Thanks to Prof. Robert Barrett for this article. Prof. Fellmeth is responding to the article by the two Pepperdine professors, When bar exam scores go low, discipline rates go high. You can access the LA Daily Journal Article by Prof. Fellmeth here. The Pepperdine professors argue that the bulk of the state bar disciplinary actions are against attorneys who take the bar exam more than once. Therefore they say, reducing the pass level will increase the number of disciplinary actions in the future.
That’s not right says Prof. Fellmeth for the following reasons:
- “Bar discipline is not directed at incompetence itself.” Incompetence is resolved typically through malpractice actions, i.e., the client sues his lawyer and seeks damages. Of course lowering the pass rate could increase the number of malpractice actions in the future.
- Bar discipline is minimal in any event. Professor Fellmeth says that the bar files a Notice of Disciplinary Charge against about 3 lawyers per 1,000 each year. He says if the Pepperdine study is right, the number of NDCs might increase to 4 per 1,000.
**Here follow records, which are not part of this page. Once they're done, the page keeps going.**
Lemma question_errors_head (question : option jsstring) (m : jsstring) :
  m ∈ question_errors question → head m = Some 0x51.
Proof.
  unfold question_errors. destruct question as [q|].
  - destruct (falsy q || _); [by intros ->%list_elem_of_singleton|].
    destruct (500 <? _)%nat; [by intros ->%list_elem_of_singleton|].
    by intros ?%elem_of_nil.
  - by intros ->%list_elem_of_singleton.
Qed.

Lemma count_errors_head (options : list jsstring) (m : jsstring) :
  m ∈ count_errors options → head m = Some 0x41 ∨ head m = Some 0x4D.
Proof.
  unfold count_errors.
  destruct (_ <? 2)%nat; [intros ->%list_elem_of_singleton; by left|].
  destruct (10 <? _)%nat; [intros ->%list_elem_of_singleton; by right|].
  by intros ?%elem_of_nil.
Qed.

Lemma option_empty_msg_elem_of (question : option jsstring)
    (options : list jsstring) (n : nat) :
  option_empty_msg n ∈ validatePollInput question options ↔
  ∃ o, options !! n = Some o ∧ trim o = [].
Proof.
  unfold validatePollInput. rewrite !elem_of_app, list_elem_of_join. split.
  - intros [Hq|[Hc|(l & Hl & Hin)]].
    + apply question_errors_head in Hq. discriminate Hq.
    + apply count_errors_head in Hc as [Hc|Hc]; discriminate Hc.
    + apply elem_of_lookup_imap in Hin as (i & o & -> & Ho).
      unfold option_errors in Hl.
      destruct (falsy o || (length (trim o) =? 0)%nat) eqn:He.
      * apply list_elem_of_singleton, option_empty_msg_inj in Hl as ->.
        apply falsy_trim in He. eauto.
      * destruct (200 <? length (trim o))%nat; [|by apply elem_of_nil in Hl].
        apply list_elem_of_singleton in Hl.
        by apply symmetry, option_long_msg_not_empty_msg in Hl.
  - intros (o & Ho & Ht). right; right.
    exists (option_errors n o). split; [|by apply elem_of_lookup_imap_2].
    unfold option_errors. apply falsy_trim in Ht as ->. set_solver.
Qed.

(** What [filter(Boolean)] does to the option fields, and what that means
    for the validation messages. *)
Lemma empty_option_fields (formData : FormData) (pollId : jsstring) :
  rawOptions_of formData
    = filter (λ o, o ≠ []) (formData_getAll (js "options") formData)
  ∧ createPoll (drop_empty_options formData) = createPoll formData
  ∧ updatePoll pollId (drop_empty_options formData) = updatePoll pollId formData
  ∧ (length (rawOptions_of formData)
       + length (filter (λ o, o = []) (formData_getAll (js "options") formData))
     = length (formData_getAll (js "options") formData))%nat
  ∧ ∀ n : nat,
      option_empty_msg n
        ∈ validatePollInput (rawQuestion_of formData) (rawOptions_of formData)
      ↔ ∃ o, rawOptions_of formData !! n = Some o ∧ o ≠ [] ∧ all_whitespace o.
Proof.
  assert (rawOptions_of formData
    = filter (λ o, o ≠ []) (formData_getAll (js "options") formData)) as Hraw.
  { unfold rawOptions_of. apply list_filter_iff. intros o. apply Boolean_nonempty. }
  assert (rawOptions_of (drop_empty_options formData) = rawOptions_of formData)
    as Hopts by apply formData_getAll_drop_empty.
  split; [done|]. split; [|split; [|split]].
  - unfold createPoll. by rewrite rawQuestion_drop_empty, Hopts.
  - unfold updatePoll. by rewrite rawQuestion_drop_empty, Hopts.
  - rewrite Hraw. generalize (formData_getAll (js "options") formData).
    intros l. induction l as [|o l IH]; [done|].
    rewrite !filter_cons. destruct (decide (o = [])).
    + rewrite decide_False by auto. simpl. lia.
    + rewrite decide_True by auto. simpl. lia.
  - intros n. rewrite option_empty_msg_elem_of. split.
    + intros (o & Ho & Ht). exists o. split; [done|].
      split; [|by apply trim_nil].
      apply list_elem_of_lookup_2 in Ho. rewrite Hraw in Ho.
      by apply list_elem_of_filter in Ho as [? _].
    + intros (o & Ho & _ & Hw). exists o. split; [done | by apply trim_nil].
Qed.

Lemma createPoll_one_empty_option (w : World) :
  returned (run (createPoll one_empty_option_form) w)
  = mkResult (Some (js "At least 2 options are required")).
Proof. reflexivity. Qed.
- He says the high passing score tends to reduce the number of attorneys in active practice which he calls “supply constriction.” That tends to keep prices high which tends to affect attorney supply for the poor and middle class. I’m sure that’s right but I have a tough time saying that we should reduce the minimum passing score so that there will be more attorneys, thus more reasonable pricing?
- He seems to argue that passing a higher percentage of those who take the bar will not lower the overall quality of practicing attorneys in California today. If he is right about that, I am for reducing the raw pass score. As I said in my last post, if everyone who scores between 1400 and 1440 eventually passes, then the higher raw score is simply forcing those who fall between those numbers to take the exam more than once. It does not “weed out” those who are not competent.